Jeff sighed. "You'll be civil and you'll like it. Now get your ass on that plane. I will see you tonight."

He could see Chad's mocking salute. "Yes sir!"

Jeff hung up and shuddered. "Actors." There was a rap on his office door, and he grunted.

Jensen peered inside, his lips pulled into a small smile. "Rough morning?"

Glaring at his phone, Jeff beckoned Jensen inside, pulling him into a rough hug. "You don't know the half of it. Fucking actors."

Jensen's smile twitched. He sank down into one of the plush leather armchairs opposite Jeff's desk and arched his fingers together, brow furrowed in concentration. "How is it going?"
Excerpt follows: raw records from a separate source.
Definition produce (st : sinks) : option sinks :=
  match sk_producer st with
  | PReady => None
  | PSwap i =>
      match sk_sinks st !! i with
      | None => None
      | Some s =>
          match bs_free_stack s with
          | [] => None
          | b :: rest =>
              Some (set_sink i (s {{ bs_active := b; bs_free_stack := rest; bs_outbuf_count := 0 }}) st
                      {{ sk_producer := PCount i (bs_active s) (bs_outbuf_count s) }})
          end
      end
  | PCount i buf n => Some (st {{ sk_in_flight := (sk_in_flight st + 1)%Z; sk_producer := PPush i buf n }})
  | PPush i buf n =>
      s ← sk_sinks st !! i;
      w ← sk_workers st !! route st s;
      q ← cq_push (sw_queue w) (mk_work i buf n);
      Some (set_worker (route st s) (w {{ sw_queue := q }}) st {{ sk_producer := PReady }})
  end.

(** The samples a work item stands for, as its buffer holds them. *)
Definition content (s : bin_sink) (x : sink_work) : list C := take (sw_n x) (default [] (bs_bufs s !! sw_buf x)).

(** sink_worker_main, one step of worker [j]. *)
Definition work (j : nat) (st : sinks) : option sinks :=
  w ← sk_workers st !! j;
  match sw_pc w with
  | WTake =>
      '(item, q) ← cq_pop (sw_queue w);
      Some (set_worker j (mk_sink_worker q (WRun item)) st)
  | WRun item =>
      s ← sk_sinks st !! sw_sink item;
      Some (set_worker j (w {{ sw_pc := WReturn item }}) st {{ sk_calls := sk_calls st ++ [(sw_sink item, content s item)] }})
  | WReturn item =>
      s ← sk_sinks st !! sw_sink item;
      Some (set_worker j (w {{ sw_pc := WDone }})
              (set_sink (sw_sink item) (s {{ bs_free_stack := sw_buf item :: bs_free_stack s }}) st))
  | WDone => Some (set_worker j (w {{ sw_pc := WTake }}) st {{ sk_in_flight := (sk_in_flight st - 1)%Z }})
  end.

Definition sink_step (e : sink_event) (st : sinks) : option sinks :=
  match e with
  | Emit i y => emit i y st
  | Flush i => flush i st
  | Produce => produce st
  | Work j => work j st
  end.

Fixpoint sink_run (es : list sink_event) (st : sinks) : option sinks :=
  match es with
  | [] => Some st
  | e :: t => st ← sink_step e st; sink_run t st
  end.

(** The pool and the sinks as they start. *)
Definition sinks_init (n_workers : nat) (channels : list nat) (fresh : list (list C)) : sinks :=
  mk_sinks (map (fun c => pfb_register_bin c fresh) channels)
    (replicate n_workers (mk_sink_worker (cq_create (mk_work 0 0 0) SINK_QUEUE_CAP) WTake)) 0 PReady [] [].

(** ** The invariant *)

Definition partial (s : bin_sink) : list C := take (bs_outbuf_count s) (default [] (bs_bufs s !! bs_active s)).

(** One sink: [items] are its batches on their way to the callback, oldest
    first, [ret] the buffers being given back.  Every buffer is in one place,
    and the samples delivered, under way and collected are those emitted. *)
Record sink_inv (items : list sink_work) (ret : list nat) (swapping : bool) (called emitted : list C) (s : bin_sink) : Prop := {
  si_bufs : length (bs_bufs s) = SINK_RING_N;
  si_len : Forall (fun b => length b = PFB_OUTBUF_SAMPLES) (bs_bufs s);
  si_owned : bs_active s :: bs_free_stack s ++ map sw_buf items ++ ret ≡ₚ seq 0 SINK_RING_N;
  si_count : bs_outbuf_count s <= PFB_OUTBUF_SAMPLES;
  si_room : swapping = false -> bs_outbuf_count s < PFB_OUTBUF_SAMPLES;
  si_data : called ++ concat (map (content s) items) ++ partial s = emitted;
}.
Jeff shook his head. "Honestly? It's a joke. We've got your boy, which is going to be good for shits and giggles alone." Jensen scowled at the reference. "The ever so delightful Chad Michael Murray and his wife Sophia- who are more likely to spend the shoot trying to kill one another than do any actual work- that insane motherfucker Rosenbaum, a very pretty but highly neurotic twiglet by the name of Kristin Bell and Tom four-under-par Welling. Add to the fact that you have Carlson as lead producer and Kane in the director's seat, and I'd say you have one god almighty clusterfuck in the making."

Jensen shook his head and laughed quietly. "And here was me thinking that someone was smiling down on me."

"Hell no." Jeff scowled. "This is just another, more colorful form of torture. Believe me, you'll be crawling back to Kripke begging for your old job."

"I doubt it." Jensen shook his head, a small, sad smile on his face.

Jeff's expression softened. "Look sweetheart, I know this project means the world to you…and to Jared…but you realize it is going to be a nightmare, right?"

"It's prime time television, JD. What do you expect?" Jensen pointed out reasonably.

The phone rang again, and Jeff reached for the bottle of scotch he kept under his desk.

"I should have stuck to infomercials." He muttered grumpily, ignoring Jensen's knowing smile and pouring himself three fingers. To hell with the fact that it was not even nine. If he was going to survive to even see production, he'd need a hell of a lot more than alcohol, that was for sure.